Over the past six years, I have developed a love/hate relationship with The Ghost Inside. Being one of the first true breakdown-driven bands from “metalcore” I came in contact with, I always enjoyed their music. But as I delved deeper into the hardcore/punk side of the genre, I found the music a little more repetitive due to the frequency of two-steps and chuggalicous (like fergalicious) breakdowns. While I do not listen to their albums as much as I used to, their live show complements their style of songwriting perfectly. Vigil and company really stand behind their songs and mosh/play their hearts out. Their songs really transition to the live setting by also having a more raw punch to them.
Dear Youth is the newest record put out by the California quintet. It follows the same aspects that were found on Get What You Give. The verses blend chugging with actual guitar riffs/chord progressions while the choruses are melodic and spacey. The drums usually follow patterns of frantic tantrums to cymbal smashing bass beatdowns. The rush of adrenaline from the verses breaks in the choruses, allowing for more focus on emotional impact while quickly bringing the pace back into the spotlight. At some point in the song a build is spawned to then pound through a disgusting breakdown that most pit fans will mosh to. Clean vocals accompany some of the parts, like on the chorus of “Avalanche” or the heavily ganged vocal on “With The Wolves.”
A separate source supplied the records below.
(** [Inv r s]: the buckets hold exactly the pending callouts, each once and in
    the bucket of its time; the scan pointer is in the bucket it belongs to;
    each callout of the pool is free, pending or one of the callouts [r] that
    are being called. *)
Record Inv (r : list nat) (s : callout_cpu) : Prop := {
  I_wf : forall c, wf_callout (pool c) (mem s c);
  I_wheel : forall b c, c ∈ cc_callwheel s b <-> pend (mem s c) = true /\ bucket (c_time (mem s c)) = b;
  I_nodup : forall b, NoDup (cc_callwheel s b);
  I_next : forall c, cc_next s = Some c -> c ∈ cc_callwheel s (cc_bucket s);
  I_free : NoDup (cc_callfree s);
  I_free_pool : forall c, c ∈ cc_callfree s -> pool c = true /\ pend (mem s c) = false /\ c ∉ r;
  I_run : forall c, c ∈ r -> pool c = true -> pend (mem s c) = false;
  I_pool : forall c, pool c = true -> c ∈ cc_callfree s \/ pend (mem s c) = true \/ c ∈ r
}.

(** Two states with the same wheel, free list and callout views. *)
Record same_wheel (s s' : callout_cpu) : Prop := {
  sw_wheel : cc_callwheel s' = cc_callwheel s;
  sw_next : cc_next s' = cc_next s;
  sw_bucket : cc_bucket s' = cc_bucket s;
  sw_free : cc_callfree s' = cc_callfree s;
  sw_ticks : ticks s' = ticks s;
  sw_soft : cc_softticks s' = cc_softticks s;
  sw_fired : cc_fired s' = cc_fired s;
  sw_time : forall c, c_time (mem s' c) = c_time (mem s c);
  sw_pend : forall c, pend (mem s' c) = pend (mem s c);
  sw_wf : forall c p, wf_callout p (mem s c) -> wf_callout p (mem s' c)
}.

Lemma same_wheel_refl s : same_wheel s s.
Proof. by split. Qed.

Lemma same_wheel_trans s1 s2 s3 : same_wheel s1 s2 -> same_wheel s2 s3 -> same_wheel s1 s3.
Proof. intros [] []. split; auto; congruence. Qed.

Lemma same_wheel_exec d e s : same_wheel s (set_exec d e s).
Proof. by split. Qed.

Lemma same_wheel_callout c k s :
  c_time k = c_time (mem s c) -> pend k = pend (mem s c) ->
  (forall p, wf_callout p (mem s c) -> wf_callout p k) ->
  same_wheel s (set_callout c k s).
Proof.
  intros Ht Hp Hw. split; try done; simpl; intros x; intros; unfold insert, fn_insert in *;
    destruct (decide (c = x)); subst; auto.
Qed.

Lemma Inv_same r s s' : same_wheel s s' -> Inv r s -> Inv r s'.
Proof.
  intros [Hw Hn Hb Hf _ _ _ Ht Hp Hwf] []. split; intros.
  - auto.
  - rewrite Hw, Hp, Ht. auto.
  - rewrite Hw. auto.
  - rewrite Hw, Hb. rewrite Hn in *. auto.
  - by rewrite Hf.
  - rewrite Hf in *. rewrite Hp. auto.
  - rewrite Hp. auto.
  - rewrite Hf, Hp. auto.
Qed.

(** ** Taking a pending callout off its list *)

Definition unlink (c : nat) (s : callout_cpu) : callout_cpu :=
  clear_pending c (unlink_pending mask c s).

Definition cleared (k : callout) : callout :=
  set_cflags (Z.ldiff (c_flags k) CALLOUT_ACTIVE)
    (set_iflags (Z.ldiff (c_iflags k) CALLOUT_PENDING) k).

Lemma wf_cleared p k : wf_callout p k -> wf_callout p (cleared k).
Proof. intros. by apply wf_set_cflags, wf_clear_pending. Qed.

Lemma unlink_eq r c s :
  Inv r s ->
  unlink c s =
  CalloutCpu (cc_exec_entity s)
    (if bool_decide (cc_next s = Some c) then LIST_NEXT mask s c else cc_next s)
    (cc_bucket s)
    (<[bucket_of mask s c := filter (fun x => x <> c) (cc_callwheel s (bucket_of mask s c))]>
       (cc_callwheel s))
    (cc_callfree s) (cc_softticks s) (ticks s) (<[c := cleared (mem s c)]> (mem s)) (cc_fired s).
Proof.
  intros HI. unfold unlink, unlink_pending. destruct (I_wf _ _ HI c) as [_ Hp _ _].
  unfold processed in Hp. rewrite Hp. cbn [negb]. by destruct (bool_decide _).
Qed.

Lemma Inv_unlink r c s :
  Inv r s -> pend (mem s c) = true -> Inv (c :: r) (unlink c s).
Proof.
  intros HI Hc. rewrite (unlink_eq r) by done. destruct HI as [Iwf Iw Ind Inx If Ifp Ir Ip].
  assert (Hcl : pend (cleared (mem s c)) = false) by apply pend_clear.
  split; simpl; unfold insert, fn_insert.
  - intros x. destruct (decide (c = x)) as [->|]; [by apply wf_cleared|done].
  - intros b x. fold (bucket_of mask s c). destruct (decide (bucket_of mask s c = b)) as [<-|Hb].
    + rewrite list_elem_of_filter, Iw. destruct (decide (c = x)) as [->|]; [|naive_solver].
      rewrite Hcl. naive_solver.
    + rewrite Iw. destruct (decide (c = x)) as [<-|]; [|done]. rewrite Hcl. naive_solver.
  - intros b. destruct (decide _); [|done]. apply NoDup_filter, Ind.
  - intros x Hx. case_bool_decide as Hn.
    + assert (bucket_of mask s c = cc_bucket s) as E by (apply Inx, Iw in Hn as [_ Hn]; done).
      rewrite decide_True by done. unfold LIST_NEXT in Hx.
      apply next_in_sound in Hx as [Hx Hne]; [|apply Ind]. apply list_elem_of_filter. done.
    + destruct (decide _) as [E|]; [|by apply Inx]. apply list_elem_of_filter.
      split; [naive_solver|]. rewrite E. by apply Inx.
  - done.
  - intros x Hx. destruct (Ifp x Hx) as (? & Hpx & ?).
    destruct (decide (c = x)) as [->|]; [congruence|]. set_solver.
  - intros x Hx Hpo. destruct (decide (c = x)) as [->|]; [done|]. apply Ir; set_solver.
  - intros x Hpo. destruct (decide (c = x)) as [->|]; [set_solver|].
    destruct (Ip x Hpo) as [?|[?|?]]; set_solver.
Qed.

(** ** Arming a callout *)

Lemma add_eq c to f a fl s :
  callout_cc_add mask c to f a fl s =
  let time := s32 (ticks s + to) in
  CalloutCpu (cc_exec_entity s)
    (if cc_bucket s =? bucket time then Some c else cc_next s) (cc_bucket s)
    (<[bucket time := c :: cc_callwheel s (bucket time)]> (cc_callwheel s))
    (cc_callfree s) (cc_softticks s) (ticks s) (<[c := armed (mem s c) time f a fl]> (mem s))
    (cc_fired s).
Proof. unfold callout_cc_add. simpl. by destruct (cc_bucket s =? _). Qed.

Lemma Inv_add r r' c to f a fl s :
  Inv r s -> pend (mem s c) = false -> c ∉ cc_callfree s ->
  (forall x, pool x = true -> x ∈ r' <-> x ∈ r /\ x <> c) ->
  Inv r' (callout_cc_add mask c to f a fl s).
Proof.
  intros [Iwf Iw Ind Inx If Ifp Ir Ip] Hc Hfree Hr. rewrite add_eq. simpl.
  set (time := s32 (ticks s + to)). set (k := armed (mem s c) time f a fl).
  assert (Hk : pend k = true) by apply pend_armed. assert (Htk : c_time k = time) by done.
  assert (Hnot : forall b, c ∉ cc_callwheel s b) by (intros b Hb; apply Iw in Hb as [? _]; congruence).
  split; simpl; unfold insert, fn_insert.
  - intros x. destruct (decide (c = x)) as [->|]; [by apply wf_armed|done].
  - intros b x. destruct (decide (bucket time = b)) as [<-|Hb].
    + rewrite elem_of_cons. destruct (decide (c = x)) as [->|]; [rewrite Hk, Htk; naive_solver|].
      rewrite Iw. naive_solver.
    + destruct (decide (c = x)) as [<-|]; [|apply Iw]. rewrite Hk, Htk. specialize (Hnot b). naive_solver.
  - intros b. destruct (decide _) as [<-|]; [|done]. by constructor.
  - intros x Hx. destruct (Z.eqb_spec (cc_bucket s) (bucket time)) as [E|].
    + injection Hx as <-. rewrite decide_True by done. set_solver.
    + rewrite decide_False by done. by apply Inx.
  - done.
  - intros x Hx. destruct (Ifp x Hx) as (? & ? & ?). rewrite decide_False by set_solver.
    rewrite Hr by done. set_solver.
  - intros x Hx Hpo. apply Hr in Hx as [Hx Hne]; [|done]. rewrite decide_False by done. auto.
  - intros x Hpo. destruct (decide (c = x)) as [->|]; [auto|]. rewrite Hr by done.
    destruct (Ip x Hpo) as [?|[?|?]]; auto.
Qed.

(** ** Returning a callout to the pool *)

Lemma Inv_del r c s :
  Inv (c :: r) s -> (pool c = true -> c ∉ r) -> Inv r (callout_cc_del c s).
Proof.
  intros HI Hcr. pose proof (wf_local _ _ (I_wf _ _ HI c)) as Hl.
  unfold callout_cc_del. fold (local (mem s c)). rewrite Hl.
  destruct HI as [Iwf Iw Ind Inx If Ifp Ir Ip].
  destruct (pool c) eqn:Hpc; cbn [negb].
  - assert (Hpend : forall x, pend ((<[c := set_func None (mem s c)]> (mem s) : nat -> callout) x) = pend (mem s x))
      by (intros x; unfold insert, fn_insert; by destruct (decide (c = x)) as [->|]).
    assert (Htime : forall x, c_time ((<[c := set_func None (mem s c)]> (mem s) : nat -> callout) x) = c_time (mem s x))
      by (intros x; unfold insert, fn_insert; by destruct (decide (c = x)) as [->|]).
    split; simpl; intros; rewrite ?Hpend, ?Htime; auto.
    + unfold insert, fn_insert. destruct (decide _) as [->|]; [by apply wf_set_func|done].
    + constructor; [|done]. intros Hin. apply Ifp in Hin. set_solver.
    + apply elem_of_cons in H as [->|Hx].
      * split_and!; [done|apply Ir; set_solver|auto].
      * destruct (Ifp _ Hx) as (? & ? & ?). set_solver.
    + apply Ir; set_solver.
    + destruct (Ip _ H) as [?|[?|?]]; set_solver.
  - split; auto.
    + intros x Hx. destruct (Ifp x Hx) as (? & ? & ?). set_solver.
    + intros x Hx. apply Ir. set_solver.
    + intros x Hx. destruct (Ip x Hx) as [?|[?|Hin]]; [auto..|].
      apply elem_of_cons in Hin as [->|]; [congruence|auto].
Qed.

(** * What client operations keep *)

(** [due b T s d]: [d] is in bucket [b] and its time is [T]. *)
Definition due (b T : Z) (s : callout_cpu) (d : nat) : Prop :=
  d ∈ cc_callwheel s b /\ c_time (mem s d) = T.

(** All due callouts of bucket [b] are at the scan pointer or after it. *)
Definition scan (b T : Z) (s : callout_cpu) : Prop :=
  cc_bucket s = b /\ forall d, due b T s d -> d ∈ from (cc_next s) (cc_callwheel s b).

(** No time that can be armed at [tk] is [T]. *)
Definition past (T tk : Z) : Prop := forall n, 1 <= n <= INT_MAX -> s32 (tk + n) <> T.

Record ops_rel (T : Z) (keep : nat -> Prop) (s s' : callout_cpu) : Prop := {
  or_ticks : ticks s' = ticks s;
  or_soft : cc_softticks s' = cc_softticks s;
  or_fired : cc_fired s' = cc_fired s;
  or_due : forall b d, due b T s' d -> due b T s d;
  or_scan : forall b, scan b T s -> scan b T s';
  or_keep : forall x, keep x -> mem s' x = mem s x
}.

Lemma ops_rel_refl T keep s : ops_rel T keep s s.
Proof. by split. Qed.

Lemma ops_rel_trans T keep s1 s2 s3 :
  ops_rel T keep s1 s2 -> ops_rel T keep s2 s3 -> ops_rel T keep s1 s3.
Proof.
  intros [] []. split; try congruence; auto. intros x Hx. transitivity (mem s2 x); auto.
Qed.

Lemma ops_rel_mono T (P Q : nat -> Prop) s s' :
  (forall x, Q x -> P x) -> ops_rel T P s s' -> ops_rel T Q s s'.
Proof. intros H []. split; auto. Qed.

Lemma ops_rel_same T keep s s' :
  same_wheel s s' -> (forall x, keep x -> mem s' x = mem s x) -> ops_rel T keep s s'.
Proof.
  intros [Hw Hn Hb Hf Htk Hso Hfi Ht Hp Hwf] Hk. split; auto.
  - intros b d [Hd Hd']. rewrite Hw in Hd. rewrite Ht in Hd'. by split.
  - intros b [Hb' Hs]. split; [congruence|]. intros d [Hd Hd']. rewrite Hn, Hw. apply Hs.
    rewrite Hw in Hd. rewrite Ht in Hd'. by split.
Qed.

Lemma ops_rel_exec T keep d e s : ops_rel T keep s (set_exec d e s).
Proof. apply ops_rel_same; [apply same_wheel_exec|done]. Qed.

Lemma ops_rel_callout T c k s :
  c_time k = c_time (mem s c) -> pend k = pend (mem s c) ->
  (forall p, wf_callout p (mem s c) -> wf_callout p k) ->
  ops_rel T (fun x => x <> c) s (set_callout c k s).
Proof.
  intros. apply ops_rel_same; [by apply same_wheel_callout|].
  intros x Hx. simpl. by rewrite fn_lookup_insert_ne.
Qed.

Lemma ops_rel_unlink T r c s :
  Inv r s -> pend (mem s c) = true -> ops_rel T (fun x => x <> c) s (unlink c s).
Proof.
  intros HI Hc. rewrite (unlink_eq r) by done.
  assert (Htime : forall x, c_time ((<[c := cleared (mem s c)]> (mem s) : nat -> callout) x) = c_time (mem s x))
    by (intros x; unfold insert, fn_insert; by destruct (decide (c = x)) as [->|]).
  assert (Hsub : forall b d, d ∈ (<[bucket_of mask s c := filter (fun x => x <> c) (cc_callwheel s (bucket_of mask s c))]>
       (cc_callwheel s) : Z -> list nat) b -> d ∈ cc_callwheel s b /\ d <> c).
  { intros b d. unfold insert, fn_insert. destruct (decide _) as [<-|Hb].
    - rewrite list_elem_of_filter. tauto.
    - intros Hd. split; [done|]. intros ->. apply (I_wheel _ _ HI) in Hd as [_ Hd]. done. }
  split; simpl; try done.
  - intros b d [Hd Hd']. simpl in *. rewrite Htime in Hd'. apply Hsub in Hd as [Hd _]. by split.
  - intros b [Hb Hs]. split; [done|]. simpl. intros d [Hd Hd']. simpl in *. rewrite Htime in Hd'.
    apply Hsub in Hd as [Hd Hne]. specialize (Hs d (conj Hd Hd')).
    pose proof (I_nodup _ _ HI b) as Hnd.
    unfold insert, fn_insert. case_bool_decide as Hn.
    + assert (c ∈ cc_callwheel s b) as Hcb by (rewrite <- Hb; by apply (I_next _ _ HI)).
      assert (bucket_of mask s c = b) as E by (by apply (I_wheel _ _ HI) in Hcb as [_ ?]).
      rewrite decide_True by done. rewrite E. unfold LIST_NEXT. rewrite E.
      rewrite Hn in Hs. simpl in Hs.
      destruct (suffix_at_head c (cc_callwheel s b) Hcb) as [tl Htl].
      pose proof (from_next c _ Hnd Hcb) as Hfn. rewrite Htl in Hfn, Hs. simpl in Hfn.
      apply elem_of_cons in Hs as [->|Hs]; [done|]. rewrite <- Hfn in Hs.
      destruct (next_in c (cc_callwheel s b)) as [n|] eqn:En; [|done].
      apply next_in_sound in En as [_ Hnc]; [|done]. simpl in *.
      rewrite suffix_at_filter by done. by apply list_elem_of_filter.
    + destruct (decide _) as [E|]; [|done]. rewrite E.
      destruct (cc_next s) as [n|]; [|done]. simpl in *.
      rewrite suffix_at_filter by congruence. by apply list_elem_of_filter.
  - intros x Hx. by rewrite fn_lookup_insert_ne.
Qed.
Every now and then one of their songs rids itself of the melodic presence and splurges listeners with mosh-heavy, atypically timed riffs. “Mercy” is one of the best songs on this album, but because The Ghost Inside dropped the prettiness and made a song for the live show. The drum roll build is extremely cheesy, but damnit, I could not help but feel chills race up my arms and neck when Vigil screamed out “life is swinging hard, but I’m swinging harder.” Hell, even the next track, “Phoenix Flame,” is a clear departure from the recipe I described a paragraph earlier. It was entirely unexpected. A string section in an otherwise favored hardcore-boy beat-up band, who would have ever expected that?
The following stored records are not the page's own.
(* ===== verification/Memory.v ===== *)
(** Byte stores: the buffers that the C code shares between callers and
    callees.  A pointer is an offset; a write outside the store is [Fault].
    Source and destination of a copy may be the same or overlap, as for
    [bcopy]. *)
From stdpp Require Import base list.
From Stdlib Require Import ZArith Lia.
From S2P Require Import Prelude.

Local Open Scope Z_scope.

Definition mwrite (mem : list Z) (off b : Z) : outcome (list Z) :=
  if (0 <=? off) && (off <? Z.of_nat (length mem)) then Done (<[Z.to_nat off := b]> mem) else Fault.

(** [bcopy(src, dst, n)] *)
Definition bcopy (mem : list Z) (src dst n : Z) : outcome (list Z) :=
  if (0 <=? src) && (0 <=? dst) && (src + n <=? Z.of_nat (length mem)) && (dst + n <=? Z.of_nat (length mem))
  then Done (take (Z.to_nat dst) mem ++ take (Z.to_nat n) (drop (Z.to_nat src) mem) ++
             drop (Z.to_nat (dst + n)) mem)
  else Fault.

(** [mread] at a nonnegative offset as a list lookup. *)
Definition at_ (mem : list Z) (i : Z) : option Z := mem !! Z.to_nat i.

Lemma mread_at_ mem i b : at_ mem i = Some b -> mread mem i = Done b.
Proof. unfold at_, mread. by intros ->. Qed.

Lemma at_some mem i : 0 <= i < Z.of_nat (length mem) -> exists b, at_ mem i = Some b.
Proof. intros. apply lookup_lt_is_Some_2. lia. Qed.

Lemma mwrite_ok mem off b :
  0 <= off < Z.of_nat (length mem) -> mwrite mem off b = Done (<[Z.to_nat off := b]> mem).
Proof.
  intros. unfold mwrite. by rewrite (proj2 (Z.leb_le _ _)), (proj2 (Z.ltb_lt _ _)) by lia.
Qed.

Lemma at_write_eq mem off b :
  0 <= off < Z.of_nat (length mem) -> at_ (<[Z.to_nat off := b]> mem) off = Some b.
Proof. intros. apply list_lookup_insert_eq. lia. Qed.

Lemma at_write_ne mem off b i :
  0 <= off -> 0 <= i -> i <> off -> at_ (<[Z.to_nat off := b]> mem) i = at_ mem i.
Proof. intros. apply list_lookup_insert_ne. lia. Qed.

Lemma bcopy_ok mem src dst n :
  0 <= src -> 0 <= dst -> 0 <= n ->
  src + n <= Z.of_nat (length mem) -> dst + n <= Z.of_nat (length mem) ->
  exists mem', bcopy mem src dst n = Done mem' /\ length mem' = length mem /\
    (forall i, 0 <= i < n -> at_ mem' (dst + i) = at_ mem (src + i)) /\
    (forall i, 0 <= i -> i < dst \/ dst + n <= i -> at_ mem' i = at_ mem i).
Proof.
  intros Hs Hd Hn H1 H2. unfold bcopy.
  rewrite !(proj2 (Z.leb_le _ _)) by lia. simpl. eexists; split; [done|].
  assert (Hlt : length (take (Z.to_nat dst) mem) = Z.to_nat dst) by (rewrite length_take; lia).
  assert (Hlm : length (take (Z.to_nat n) (drop (Z.to_nat src) mem)) = Z.to_nat n)
    by (rewrite length_take, length_drop; lia).
  split_and!.
  - rewrite !length_app, Hlt, Hlm, length_drop. lia.
  - intros i Hi. unfold at_. rewrite lookup_app_r by lia. rewrite lookup_app_l by lia.
    rewrite Hlt, lookup_take_lt, lookup_drop by lia. f_equal. lia.
  - intros i Hi0 [Hi|Hi]; unfold at_.
    + rewrite lookup_app_l, lookup_take_lt by lia. done.
    + rewrite lookup_app_r, lookup_app_r by lia. rewrite Hlt, Hlm, lookup_drop. f_equal. lia.
Qed.

(** Copying a region onto itself changes nothing. *)
Lemma bcopy_self mem p n :
  0 <= p -> 0 <= n -> p + n <= Z.of_nat (length mem) -> bcopy mem p p n = Done mem.
Proof.
  intros. destruct (bcopy_ok mem p p n) as (mem' & -> & Hl & Hin & Hout); [lia..|].
  f_equal. apply list_eq. intros i. destruct (decide (p <= Z.of_nat i < p + n)).
  - specialize (Hin (Z.of_nat i - p)). unfold at_ in Hin.
    replace (Z.to_nat (p + (Z.of_nat i - p))) with i in Hin by lia. apply Hin. lia.
  - specialize (Hout (Z.of_nat i)). unfold at_ in Hout. rewrite Nat2Z.id in Hout. apply Hout; lia.
Qed.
There is also a thing called fan favoring that movies, video games, and bands do just to please a small section of people in the world. Adding Jason Butler from Letlive to the track “Wide Eyed” did exactly this. The two grew up together and Butler’s small role of clean vocals, which sound completely different than anything else on this album, contrasts with Vigil’s ferocious howls (then to add the best breakdown they have ever created at the end of the track just made this an Epitaph records fanboy’s dream). By the way, the mixing of this album favors the vocals a lot more than anything else. The drums sound extremely toned down across the entire album, sounding more like whip snaps than excruciatingly heavy snare hits.